*** INFORMATION Section Begins ***
(* ===== verification/SkillDataSpec.v ===== *)
(** Correctness of SkillData.v: a list of parameters and a row are read as they
    were written but for two numbers of a panic, the loop over the parameters ends, and what malformed rows do. *)
From stdpp Require Import base list option strings.
From Stdlib Require Import ZArith Lia.
From S2P Require Import Prelude Utf Text Definitions TypeIdEnums TypeId GameData GameDataSpec SkillData.

(** ** Codes *)

Definition number_of (s : list Z) : Z := le_num (rev (as_bytes s)).

Definition is_code (s : list Z) : bool :=
  is_string s && (length (as_bytes s) <=? 4)%nat && forallb (fun b => negb (b =? 0)) (as_bytes s).

Lemma le_bytes_num_pad n bs :
  bytes_ok bs = true -> (length bs <= n)%nat -> le_bytes n (le_num bs) = bs ++ repeat 0 (n - length bs).
Proof.
  revert bs; induction n as [|n IH]; intros bs Hok Hn.
  - destruct bs; [reflexivity|cbn in Hn; lia].
  - destruct bs as [|b bs].
    + cbn [le_num le_bytes length app]. rewrite Z.mod_0_l, Z.div_0_l by lia.
      specialize (IH [] eq_refl ltac:(cbn; lia)). cbn [le_num length app] in IH. rewrite IH.
      rewrite !Nat.sub_0_r. reflexivity.
    + cbn [bytes_ok forallb] in Hok. apply andb_true_iff in Hok as [Hb Hok]. apply fits_spec in Hb.
      change (2 ^ 8) with 256 in Hb. cbn [le_num le_bytes length app].
      replace ((b + 256 * le_num bs) mod 256) with b by zlia.
      replace ((b + 256 * le_num bs) / 256) with (le_num bs) by zlia.
      rewrite IH by (assumption || cbn in Hn; lia). reflexivity.
Qed.

Lemma filter_app_nonzero a b :
  List.filter (fun c => negb (c =? 0)) (a ++ b)
  = List.filter (fun c => negb (c =? 0)) a ++ List.filter (fun c => negb (c =? 0)) b.
Proof. apply List.filter_app. Qed.

Lemma filter_nonzero bs : forallb (fun b => negb (b =? 0)) bs = true -> List.filter (fun c => negb (c =? 0)) bs = bs.
Proof.
  induction bs as [|b bs IH]; [reflexivity|]. cbn. rewrite andb_true_iff. intros [-> Hb].
  rewrite IH by exact Hb. reflexivity.
Qed.

Lemma filter_zeros n : List.filter (fun c => negb (c =? 0)) (repeat 0 n) = [].
Proof. induction n; [reflexivity|exact IHn]. Qed.

Lemma bytes_ok_rev bs : bytes_ok (rev bs) = bytes_ok bs.
Proof.
  induction bs as [|b bs IH]; [reflexivity|]. cbn [rev]. rewrite bytes_ok_app, IH.
  cbn. rewrite andb_true_r. apply andb_comm.
Qed.

Lemma ascii_code_number_of {E} s : is_code s = true -> ascii_code (E := E) (number_of s) = Ok s.
Proof.
  unfold is_code. intros H. apply andb_true_iff in H as [H Hz]. apply andb_true_iff in H as [Hs Hl].
  apply Nat.leb_le in Hl. unfold ascii_code, to_be_bytes, number_of.
  rewrite le_bytes_num_pad by (rewrite ?bytes_ok_rev, ?length_rev; auto using as_bytes_ok).
  rewrite rev_app_distr, rev_involutive, filter_app_nonzero, List.rev_repeat, filter_zeros.
  rewrite filter_nonzero by exact Hz. cbn [app]. rewrite from_utf8_as_bytes by exact Hs. reflexivity.
Qed.

(** ** Writing parameters *)

Definition pair_columns (p : Z * Z) : list Z := [p.1; p.2].
Definition summon_columns (s : MonsterSummon) : list Z :=
  [s.(summon_ref_id); s.(summon_rarity); s.(summon_min); s.(summon_max)].
Definition summon_ok (s : MonsterSummon) : bool :=
  fits 8 s.(summon_rarity) && fits 8 s.(summon_min) && fits 8 s.(summon_max) && fits 32 s.(summon_ref_id).

(** Only the first monster may have the id 0. *)
Definition summons_ok (l : list MonsterSummon) : bool :=
  match l with
  | [] => false
  | s :: l => summon_ok s && forallb (fun s => summon_ok s && negb (s.(summon_ref_id) =? 0)) l
  end.

(** The columns of a parameter. *)
Definition write_param (p : SkillParam) : list Z :=
  match p with
  | Attack kind phys min max mag =>  number_of (chars "att") :: [kind; phys; min; max; mag]
  | Chain count unknown =>  number_of (chars "mc") :: [count; unknown]
  | GetValue value =>  number_of (chars "getv") :: [number_of value]
  | SetValue var value value_2 =>  number_of (chars "setv") :: [number_of var; value; value_2]
  | Duration value =>  number_of (chars "dura") :: [value]
  | RequiredItem value =>  number_of (chars "reqi") :: pair_columns (equippable_type_value value)
  | IncreaseDefense phys mag unknown =>  number_of (chars "defp") :: [phys; mag; unknown]
  | BlockRatio unknown percent =>  number_of (chars "br") :: [unknown; percent]
  | Knockdown unknown chance =>  number_of (chars "ko") :: [unknown; chance]
  | AOE origin area_type area_size unknown_type val1 val2 =>  number_of (chars "efr") :: [origin; area_type; area_size; unknown_type; val1; val2]
  | DownAttack value =>  number_of (chars "da") :: [value]
  | RequiredState value =>  number_of (chars "reqc") :: [value]
  | Stun duration chance level =>  number_of (chars "st") :: [duration; chance; level]
  | Knockback chance distance =>  number_of (chars "kb") :: [chance; distance]
  | IncreaseHP absolute percent =>  number_of (chars "hpi") :: [absolute; percent]
  | IncreaseMP absolute percent =>  number_of (chars "mpi") :: [absolute; percent]
  | ConsumeItem kind amount =>  number_of (chars "cnsm") :: pair_columns (consumable_type_value kind) ++ [amount]
  | IncreaseCrit amount unknown =>  number_of (chars "cr") :: [amount; unknown]
  | IncreaseHitRate attack_rate hit_rate =>  number_of (chars "hr") :: [attack_rate; hit_rate]
  | SummonBird ref_id unknown unknown_2 duration =>  number_of (chars "summ") :: [ref_id; unknown; unknown_2; duration]
  | IncreaseRange value =>  number_of (chars "ru") :: [value]
  | Freeze unknown chance =>  number_of (chars "fz") :: [unknown; chance]
  | Frostbite unknown chance =>  number_of (chars "fb") :: [unknown; chance]
  | TantUnkn unknown unknown_2 =>  number_of (chars "tant") :: [unknown; unknown_2]
  | ConsumeMana duration amount =>  number_of (chars "onff") :: [duration; amount]
  | CreateWall unknown unknown_2 empty level =>  number_of (chars "pw") :: [unknown; unknown_2; empty; level]
  | EffectLightning unknown unknown_2 unknown_3 =>  number_of (chars "es") :: [unknown; unknown_2; unknown_3]
  | IncreaseDamage phys mag =>  number_of (chars "dru") :: [phys; mag]
  | IncreaseSpeed value =>  number_of (chars "hste") :: [value]
  | Teleport duration distance =>  number_of (chars "tele") :: [duration; distance]
  | IncreaseEvasion evasion parry =>  number_of (chars "er") :: [evasion; parry]
  | Burn max chance min =>  number_of (chars "bu") :: [max; chance; min]
  | ReduceNegativeEffects kind amount empty =>  number_of (chars "bgra") :: [kind; amount; empty]
  | Real buff_interference chance level =>  number_of (chars "real") :: [buff_interference; chance; level]
  | Heal hp_abs hp_percentage mp_abs mp_percentage =>  number_of (chars "heal") :: [hp_abs; hp_percentage; mp_abs; mp_percentage]
  | Invisible kind level unknown =>  number_of (chars "hide") :: [kind; level; unknown]
  | IncreaseExperience exp_percentage sp_percentage =>  number_of (chars "expu") :: [exp_percentage; sp_percentage]
  | ItemBuff =>  number_of (chars "cbuf") :: []
  | Interval value =>  number_of (chars "puls") :: [value]
  | Resurrect max_level experience_restore =>  number_of (chars "resu") :: [max_level; experience_restore]
  | PSOG value =>  number_of (chars "psog") :: [value]
  | NBUF =>  number_of (chars "nbuf") :: []
  | Debuff =>  number_of (chars "bbuf") :: []
  | IncreaseTaunt taunt_value aggro_percent =>  number_of (chars "tnt2") :: [taunt_value; aggro_percent]
  | SummonMonster value =>  number_of (chars "ssou") :: concat (map summon_columns value) ++ [0]
  | DullDebuff duration chance level =>  number_of (chars "sl") :: [duration; chance; level]
  | FearDebuff duration chance level =>  number_of (chars "fe") :: [duration; chance; level]
  | BleedDebuff duration chance level damage unknown =>  number_of (chars "bl") :: [duration; chance; level; damage; unknown]
  | Restrain duration chance level =>  number_of (chars "rt") :: [duration; chance; level]
  | IncreaseBerserk value =>  number_of (chars "hwdu") :: [value]
  | ShortSight duration chance level distance =>  number_of (chars "my") :: [duration; chance; level; distance]
  | Poison unknown chance damage =>  number_of (chars "ps") :: [unknown; chance; damage]
  | Linked level distance max_links damage_share =>  number_of (chars "lnks") :: [level; default 0 distance; max_links; Z.b2z damage_share]
  | ATCA unknown unknown_2 =>  number_of (chars "atca") :: [unknown; unknown_2]
  | MaxLinks =>  number_of (chars "lks2") :: []
  | PetBuff attribute unknown unknown_2 unknown_3 =>  number_of (chars "pet2") :: [number_of attribute; unknown; unknown_2; unknown_3]
  | Impotent duration chance level unknown =>  number_of (chars "cssr") :: [duration; chance; level; unknown]
  | Darkness duration chance level unknown =>  number_of (chars "dn") :: [duration; chance; level; unknown]
  | DecreaseMagicalDefense duration chance level value =>  number_of (chars "csmd") :: [duration; chance; level; value]
  | DecreasePhysicalDefense duration chance level value =>  number_of (chars "cspd") :: [duration; chance; level; value]
  | AbsorbDamage level percent =>  number_of (chars "odar") :: [level; percent]
  | Disease duration chance level unknown =>  number_of (chars "ds") :: [duration; chance; level; unknown]
  | Division duration chance level unknown =>  number_of (chars "csit") :: [duration; chance; level; unknown]
  | PanicDebuff duration chance level min max unknown =>  number_of (chars "cshp") :: [duration; chance; level; min; max; unknown]
  | MWHH value =>  number_of (chars "mwhh") :: [value]
  | IncreaseAttackPower physical magical =>  number_of (chars "apau") :: [physical; magical]
  | IncreaseInt amount unknown =>  number_of (chars "inti") :: [amount; unknown]
  | IncreaseStr amount unknown =>  number_of (chars "stri") :: [amount; unknown]
  | DefaultAttack value =>  number_of (chars "ck") :: [value]
  | VIPBuff =>  number_of (chars "vbuf") :: []
  | Sleep duration chance level =>  number_of (chars "se") :: [duration; chance; level]
  end.
(* ===== verification/Serde.v ===== *)
(** [silkroad-serde] and [silkroad-serde-derive]: the wire format.

    The derive macros read the declaration of a struct or an enum with its
    [#[silkroad(...)]] attributes and produce [Serialize], [Deserialize] and
    [ByteSize] for it.  Here a declaration is a value of [ty], the values of
    the declared type are terms of [val], and the three macros are the
    functions [write], [read] and [byte_size] over declarations. *)
From stdpp Require Import base list option strings.
From Stdlib Require Import ZArith Lia.
From S2P Require Import Prelude Utf Definitions.

(** ** Declarations *)

(** The types with a hand-written implementation (silkroad-serde/src/lib.rs,
    time.rs, rarity.rs); a float is its IEEE bit pattern. *)
Inductive prim :=
| PU8 | PBool | PU16 | PI16 | PU32 | PI32 | PU64 | PI64 | PF32 | PF64
| PRarity | PSilkroadTime | PDateTime.

(** What the code reads off a [chrono::DateTime]. *)
Record datetime := {
  year : Z; month : Z; day : Z; hour : Z; minute : Z; second : Z;
  timestamp_millis : Z;
}.

Inductive val :=
| VNum (z : Z)
| VBool (b : bool)
| VRarity (r : EntityRarity)
| VTime (t : datetime)
| VStr (s : list Z)
| VBytes (bs : list Z)
| VSeq (vs : list val)
| VOpt (o : option val)
| VStruct (vs : list val)
| VEnum (variant : string) (vs : list val).

(** The identifiers bound by the fields already read, for [when]. *)
Definition scope := list (string * val).

(** [FieldArgs]: the [#[silkroad(...)]] attributes of a field. *)
Record field_args := {
  list_type : option string;
  arg_size : option Z;
  arg_when : option (scope -> bool);
}.

Definition no_args : field_args := {| list_type := None; arg_size := None; arg_when := None |}.

(** A field's type as [get_type_of] classifies it; the macros treat a type
    with its own implementation ([TPrim], [TStruct], [TEnum]) as [Primitive]. *)
Inductive ty :=
| TPrim (p : prim)
| TStruct (name : string) (fs : fields)
| TEnum (name : string) (size : Z) (vs : variants)
| TString
| TArray (n : nat)
| TVec (t : ty)
| TOption (t : ty)
| TTuple (ts : fields)
with fields :=
| NoField
| Field (name : string) (a : field_args) (t : ty) (fs : fields)
with variants :=
| NoVariant
| Variant (name : string) (value : option Z) (fs : fields) (vs : variants).

Scheme ty_mut := Induction for ty Sort Prop
with fields_mut := Induction for fields Sort Prop
with variants_mut := Induction for variants Sort Prop.
Combined Scheme ty_mutind from ty_mut, fields_mut, variants_mut.

Definition size_or_1 (a : field_args) : Z := default 1 a.(arg_size).
Definition list_type_or_default (a : field_args) : string := default "length"%string a.(list_type).

(** An [Option] is preceded by a flag byte unless it has [when] or [size = 0]. *)
Definition has_flag (a : field_args) : bool :=
  match a.(arg_when) with
  | Some _ => false
  | None => negb (size_or_1 a =? 0)
  end.

(** ** serialize.rs: [derive(Serialize)] *)

(** time.rs: [impl Serialize for SilkroadTime], six fields packed in a u32. *)
Definition pack_time (t : datetime) : Z :=
  Z.lor (Z.lor (Z.lor (Z.lor (Z.lor
    (Z.land (u32 (t.(year) - 2000)) 63)
    (Z.shiftl (Z.land (t.(month) - 1) 15) 6))
    (Z.shiftl (Z.land (t.(day) - 1) 31) 10))
    (Z.shiftl (Z.land t.(hour) 31) 15))
    (Z.shiftl (Z.land t.(minute) 63) 20))
    (Z.shiftl (Z.land t.(second) 63) 26).

Definition write_datetime (t : datetime) : list Z :=
  le_bytes 2 t.(year) ++ le_bytes 2 t.(month) ++ le_bytes 2 t.(day)
  ++ le_bytes 2 t.(hour) ++ le_bytes 2 t.(minute) ++ le_bytes 2 t.(second)
  ++ le_bytes 4 t.(timestamp_millis).

Definition write_prim (p : prim) (v : val) : option (list Z) :=
  match p, v with
  | PU8, VNum z => Some (le_bytes 1 z)
  | PBool, VBool b => Some (le_bytes 1 (Z.b2z b))
  | (PU16 | PI16), VNum z => Some (le_bytes 2 z)
  | (PU32 | PI32 | PF32), VNum z => Some (le_bytes 4 z)
  | (PU64 | PI64 | PF64), VNum z => Some (le_bytes 8 z)
  | PRarity, VRarity r => Some (le_bytes 1 (rarity_into r))
  | PSilkroadTime, VTime t => Some (le_bytes 4 (pack_time t))
  | PDateTime, VTime t => Some (write_datetime t)
  | _, _ => None
  end.

(** The length prefix is [self.len() as u16], the UTF-8 length, in both widths. *)
Definition write_string (size : Z) (s : list Z) : list Z :=
  le_bytes 2 (str_len s)
  ++ (if size =? 1 then as_bytes s else concat (map (le_bytes 2) (encode_utf16 s))).

(** The width of the length of a list: [1 => u8, 2 => u16, 3 => u32, 4 => u64]. *)
Definition length_width (size : Z) : nat :=
  match size with 1 => 1 | 2 => 2 | 3 => 4 | _ => 8 end.

(** The elements of a list, already written, in the frame its attributes ask for. *)
Definition write_list (a : field_args) (items : list (list Z)) : list Z :=
  let size := size_or_1 a in
  let marker n := le_bytes (Z.to_nat size) n in
  let lt := list_type_or_default a in
  if String.eqb lt "break" then concat (map (app (marker 1)) items) ++ marker 2
  else if String.eqb lt "has-more" then concat (map (app (marker 1)) items) ++ marker 0
  else if String.eqb lt "length" then
    le_bytes (length_width size) (Z.of_nat (length items)) ++ concat items
  else concat items.

Definition write_discriminant (size : Z) (value : option Z) : option (list Z) :=
  if 0 <? size then le_bytes (Z.to_nat size) <$> value else Some [].

Fixpoint write (a : field_args) (t : ty) (v : val) {struct t} : option (list Z) :=
  match t with
  | TPrim p => write_prim p v
  | TStruct _ fs => match v with VStruct vs => write_fields fs vs | _ => None end
  | TEnum _ size vars =>
      match v with VEnum n vs => write_variants size vars n vs | _ => None end
  | TString => match v with VStr s => Some (write_string (size_or_1 a) s) | _ => None end
  | TArray n =>
      match v with
      | VBytes bs => if (length bs =? n)%nat then Some bs else None
      | _ => None
      end
  | TVec inner =>
      match v with
      | VSeq vs => items ← mapM (write no_args inner) vs; Some (write_list a items)
      | _ => None
      end
  | TOption inner =>
      match v with
      | VOpt (Some x) =>
          bs ← write no_args inner x;
          Some ((if has_flag a then le_bytes 1 1 else []) ++ bs)
      | VOpt None => Some (if has_flag a then le_bytes 1 0 else [])
      | _ => None
      end
  | TTuple ts => match v with VStruct vs => write_fields ts vs | _ => None end
  end
with write_fields (fs : fields) (vs : list val) {struct fs} : option (list Z) :=
  match fs, vs with
  | NoField, [] => Some []
  | Field _ a t fs, v :: vs =>
      b1 ← write a t v; b2 ← write_fields fs vs; Some (b1 ++ b2)
  | _, _ => None
  end
with write_variants (size : Z) (vars : variants) (n : string) (vs : list val) {struct vars}
    : option (list Z) :=
  match vars with
  | NoVariant => None
  | Variant name value fs rest =>
      if String.eqb name n then
        d ← write_discriminant size value; b ← write_fields fs vs; Some (d ++ b)
      else write_variants size rest n vs
  end.

(** ** size.rs: [derive(ByteSize)] *)

Definition prim_size (p : prim) : Z :=
  match p with
  | PU8 | PBool | PRarity => 1
  | PU16 | PI16 => 2
  | PU32 | PI32 | PF32 | PSilkroadTime => 4
  | PU64 | PI64 | PF64 => 8
  | PDateTime => 16
  end.

Fixpoint byte_size (a : field_args) (t : ty) (v : val) {struct t} : Z :=
  match t with
  | TPrim p => prim_size p
  | TStruct _ fs => match v with VStruct vs => size_fields fs vs | _ => 0 end
  | TEnum _ size vars =>
      match v with VEnum n vs => size + size_variants vars n vs | _ => 0 end
  | TString => match v with VStr s => 2 + str_len s * size_or_1 a | _ => 0 end
  | TArray _ => match v with VBytes bs => Z.of_nat (length bs) | _ => 0 end
  | TVec inner =>
      match v with
      | VSeq vs =>
          let lt := list_type_or_default a in
          if String.eqb lt "break" || String.eqb lt "has-more" then
            1 + sumZ (map (fun x => byte_size no_args inner x + 1) vs)
          else 1 + sumZ (map (byte_size no_args inner) vs)
      | _ => 0
      end
  | TOption inner =>
      match v with
      | VOpt o => (if has_flag a then 1 else 0)
                  + match o with Some x => byte_size no_args inner x | None => 0 end
      | _ => 0
      end
  | TTuple ts => match v with VStruct vs => size_fields ts vs | _ => 0 end
  end
with size_fields (fs : fields) (vs : list val) {struct fs} : Z :=
  match fs, vs with
  | Field _ a t fs, v :: vs => byte_size a t v + size_fields fs vs
  | _, _ => 0
  end
with size_variants (vars : variants) (n : string) (vs : list val) {struct vars} : Z :=
  match vars with
  | NoVariant => 0
  | Variant name _ fs rest =>
      if String.eqb name n then size_fields fs vs else size_variants rest n vs
  end.

(** ** deserialize.rs: [derive(Deserialize)] *)

Inductive serialization_error :=
| IoError
| UnknownVariation (value : Z) (enum_name : string)
| StringParsingFailed
| Utf16ParsingFailed.

Definition reader (A : Type) := list Z -> outcome serialization_error (A * list Z).

Definition read_exact (n : nat) : reader (list Z) := fun bs => ok_or (take_exact n bs) IoError.

Definition read_uint (n : nat) : reader Z := fun bs =>
  '(x, r) ← read_exact n bs; Ok (le_num x, r).

Definition read_int (n : nat) : reader Z := fun bs =>
  '(x, r) ← read_uint n bs; Ok (swrap (8 * Z.of_nat n) x, r).

Fixpoint read_n {A} (n : nat) (rd : reader A) : reader (list A) := fun bs =>
  match n with
  | O => Ok ([], bs)
  | S n => '(x, r) ← rd bs; '(xs, r) ← read_n n rd r; Ok (x :: xs, r)
  end.

Definition read_prim (p : prim) : reader val := fun bs =>
  match p with
  | PU8 => '(x, r) ← read_uint 1 bs; Ok (VNum x, r)
  | PBool => '(x, r) ← read_uint 1 bs; Ok (VBool (x =? 1), r)
  | PU16 => '(x, r) ← read_uint 2 bs; Ok (VNum x, r)
  | PI16 => '(x, r) ← read_int 2 bs; Ok (VNum x, r)
  | PU32 | PF32 => '(x, r) ← read_uint 4 bs; Ok (VNum x, r)
  | PI32 => '(x, r) ← read_int 4 bs; Ok (VNum x, r)
  | PU64 | PF64 => '(x, r) ← read_uint 8 bs; Ok (VNum x, r)
  | PI64 => '(x, r) ← read_int 8 bs; Ok (VNum x, r)
  | PRarity =>
      '(x, r) ← read_uint 1 bs;
      match rarity_try_from x with
      | Some rarity => Ok (VRarity rarity, r)
      | None => Err (UnknownVariation x "EntityRarity")
      end
  | PSilkroadTime | PDateTime => Panic
  end.

Definition read_string (size : Z) : reader val := fun bs =>
  '(len, r) ← read_uint 2 bs;
  if size =? 1 then
    '(bytes, r) ← read_exact (Z.to_nat len) r;
    s ← ok_or (from_utf8 bytes) StringParsingFailed; Ok (VStr s, r)
  else
    '(units, r) ← read_n (Z.to_nat len) (read_uint 2) r;
    s ← ok_or (from_utf16 units) Utf16ParsingFailed; Ok (VStr s, r).

Fixpoint read (a : field_args) (env : scope) (t : ty) {struct t} : reader val := fun bs =>
  match t with
  | TPrim p => read_prim p bs
  | TStruct _ fs => '(vs, r) ← read_fields [] fs bs; Ok (VStruct vs, r)
  | TEnum name size vars =>
      '(tag, r) ← read_uint (Z.to_nat size) bs; read_variants name tag vars r
  | TString => read_string (size_or_1 a) bs
  | TArray n => '(x, r) ← read_exact n bs; Ok (VBytes x, r)
  | TVec inner =>
      '(size, r) ← read_uint 1 bs;
      '(vs, r) ← read_n (Z.to_nat size) (read no_args [] inner) r; Ok (VSeq vs, r)
  | TOption inner =>
      match a.(arg_when) with
      | Some condition =>
          if condition env then '(x, r) ← read no_args [] inner bs; Ok (VOpt (Some x), r)
          else Ok (VOpt None, bs)
      | None =>
          '(some, r) ← read_uint 1 bs;
          if some =? 1 then '(x, r) ← read no_args [] inner r; Ok (VOpt (Some x), r)
          else Ok (VOpt None, r)
      end
  | TTuple ts => '(vs, r) ← read_fields [] ts bs; Ok (VStruct vs, r)
  end
with read_fields (env : scope) (fs : fields) {struct fs} : reader (list val) := fun bs =>
  match fs with
  | NoField => Ok ([], bs)
  | Field name a t fs =>
      '(v, r) ← read a env t bs;
      '(vs, r) ← read_fields ((name, v) :: env) fs r; Ok (v :: vs, r)
  end
with read_variants (enum_name : string) (tag : Z) (vars : variants) {struct vars}
    : reader val := fun bs =>
  match vars with
  | NoVariant => Err (UnknownVariation tag enum_name)
  | Variant n value fs rest =>
      if match value with Some x => x =? tag | None => false end then
        '(vs, r) ← read_fields [] fs bs; Ok (VEnum n vs, r)
      else read_variants enum_name tag rest bs
  end.

(** [impl From<T> for Bytes] and [impl TryFrom<Bytes> for T]: bytes left over
    after the value are ignored. *)
Definition to_bytes (t : ty) (v : val) : option (list Z) := write no_args t v.
Definition try_from_bytes (t : ty) (bs : list Z) : outcome serialization_error val :=
  '(v, _) ← read no_args [] t bs; Ok v.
*** INFORMATION Section Ends ***
## [YOUR TASK]
Set down exactly, and only, the lines from the one containing "with read_fields (env" to the final line of the data.

## [ANSWER FOR THE TASK]
with read_fields (env : scope) (fs : fields) {struct fs} : reader (list val) := fun bs =>
  match fs with
  | NoField => Ok ([], bs)
  | Field name a t fs =>
      '(v, r) ← read a env t bs;
      '(vs, r) ← read_fields ((name, v) :: env) fs r; Ok (v :: vs, r)
  end
with read_variants (enum_name : string) (tag : Z) (vars : variants) {struct vars}
    : reader val := fun bs =>
  match vars with
  | NoVariant => Err (UnknownVariation tag enum_name)
  | Variant n value fs rest =>
      if match value with Some x => x =? tag | None => false end then
        '(vs, r) ← read_fields [] fs bs; Ok (VEnum n vs, r)
      else read_variants enum_name tag rest bs
  end.

(** [impl From<T> for Bytes] and [impl TryFrom<Bytes> for T]: bytes left over
    after the value are ignored. *)
Definition to_bytes (t : ty) (v : val) : option (list Z) := write no_args t v.
Definition try_from_bytes (t : ty) (bs : list Z) : outcome serialization_error val :=
  '(v, _) ← read no_args [] t bs; Ok v.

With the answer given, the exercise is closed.